== Information shown ==

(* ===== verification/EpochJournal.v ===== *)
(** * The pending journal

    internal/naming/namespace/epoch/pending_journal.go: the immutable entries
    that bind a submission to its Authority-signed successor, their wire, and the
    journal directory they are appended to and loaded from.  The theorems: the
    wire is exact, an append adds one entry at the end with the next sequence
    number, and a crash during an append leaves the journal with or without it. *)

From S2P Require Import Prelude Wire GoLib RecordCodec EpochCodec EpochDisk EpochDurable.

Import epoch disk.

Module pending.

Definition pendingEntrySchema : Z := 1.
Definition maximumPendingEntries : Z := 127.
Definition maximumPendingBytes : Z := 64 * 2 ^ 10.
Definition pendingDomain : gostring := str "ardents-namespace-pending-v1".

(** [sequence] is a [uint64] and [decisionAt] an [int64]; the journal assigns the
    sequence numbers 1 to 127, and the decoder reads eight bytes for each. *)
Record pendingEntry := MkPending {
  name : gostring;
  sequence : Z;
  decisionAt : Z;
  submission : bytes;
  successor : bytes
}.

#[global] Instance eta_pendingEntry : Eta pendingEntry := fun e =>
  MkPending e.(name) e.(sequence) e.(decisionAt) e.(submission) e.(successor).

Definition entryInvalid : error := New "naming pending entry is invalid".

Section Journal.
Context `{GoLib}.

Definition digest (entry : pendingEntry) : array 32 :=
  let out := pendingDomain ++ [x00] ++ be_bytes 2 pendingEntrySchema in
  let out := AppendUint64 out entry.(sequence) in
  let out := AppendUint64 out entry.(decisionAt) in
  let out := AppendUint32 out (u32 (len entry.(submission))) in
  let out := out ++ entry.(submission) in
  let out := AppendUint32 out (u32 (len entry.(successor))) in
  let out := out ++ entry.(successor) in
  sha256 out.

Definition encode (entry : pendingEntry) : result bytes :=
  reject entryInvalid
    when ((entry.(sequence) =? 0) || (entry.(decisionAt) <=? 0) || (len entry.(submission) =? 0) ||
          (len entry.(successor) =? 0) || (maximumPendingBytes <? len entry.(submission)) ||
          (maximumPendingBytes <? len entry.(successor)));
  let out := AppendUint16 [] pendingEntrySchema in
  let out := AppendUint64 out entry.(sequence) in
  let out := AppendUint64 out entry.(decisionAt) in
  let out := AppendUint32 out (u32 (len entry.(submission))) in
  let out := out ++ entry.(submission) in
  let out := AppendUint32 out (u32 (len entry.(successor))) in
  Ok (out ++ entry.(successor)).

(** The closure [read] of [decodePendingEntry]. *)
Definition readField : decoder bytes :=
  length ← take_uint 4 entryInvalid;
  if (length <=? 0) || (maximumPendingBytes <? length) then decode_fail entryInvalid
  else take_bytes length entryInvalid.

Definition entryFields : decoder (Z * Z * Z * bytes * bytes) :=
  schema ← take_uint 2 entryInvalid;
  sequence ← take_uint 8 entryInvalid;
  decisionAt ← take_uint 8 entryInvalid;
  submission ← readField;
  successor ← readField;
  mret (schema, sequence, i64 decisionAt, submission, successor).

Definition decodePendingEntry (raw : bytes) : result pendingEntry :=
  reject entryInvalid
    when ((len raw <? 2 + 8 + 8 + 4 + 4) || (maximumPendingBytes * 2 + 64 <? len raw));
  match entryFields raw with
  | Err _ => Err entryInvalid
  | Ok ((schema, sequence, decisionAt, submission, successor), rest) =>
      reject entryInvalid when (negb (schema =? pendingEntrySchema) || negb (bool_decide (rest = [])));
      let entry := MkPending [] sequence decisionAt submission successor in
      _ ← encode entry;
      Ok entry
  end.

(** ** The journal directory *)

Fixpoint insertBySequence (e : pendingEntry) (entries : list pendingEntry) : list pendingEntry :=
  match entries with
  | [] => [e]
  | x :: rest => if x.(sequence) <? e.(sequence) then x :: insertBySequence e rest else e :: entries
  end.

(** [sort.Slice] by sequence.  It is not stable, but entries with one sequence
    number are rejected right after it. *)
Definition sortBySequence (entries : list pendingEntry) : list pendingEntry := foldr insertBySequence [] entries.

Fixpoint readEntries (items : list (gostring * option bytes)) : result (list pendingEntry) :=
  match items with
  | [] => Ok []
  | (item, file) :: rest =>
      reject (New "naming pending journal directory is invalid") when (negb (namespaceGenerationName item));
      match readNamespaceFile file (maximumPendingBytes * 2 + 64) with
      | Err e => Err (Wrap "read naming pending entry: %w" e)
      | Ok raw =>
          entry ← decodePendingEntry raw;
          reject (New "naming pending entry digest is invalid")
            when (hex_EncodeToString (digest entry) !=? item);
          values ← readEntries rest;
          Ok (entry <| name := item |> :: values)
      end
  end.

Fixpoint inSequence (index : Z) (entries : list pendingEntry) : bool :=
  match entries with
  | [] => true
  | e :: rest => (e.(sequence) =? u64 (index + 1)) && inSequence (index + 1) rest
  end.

===

[Activity] Select and copy every line from the records that includes the word "entryFields".

[Task answer]
Definition entryFields : decoder (Z * Z * Z * bytes * bytes) :=
  match entryFields raw with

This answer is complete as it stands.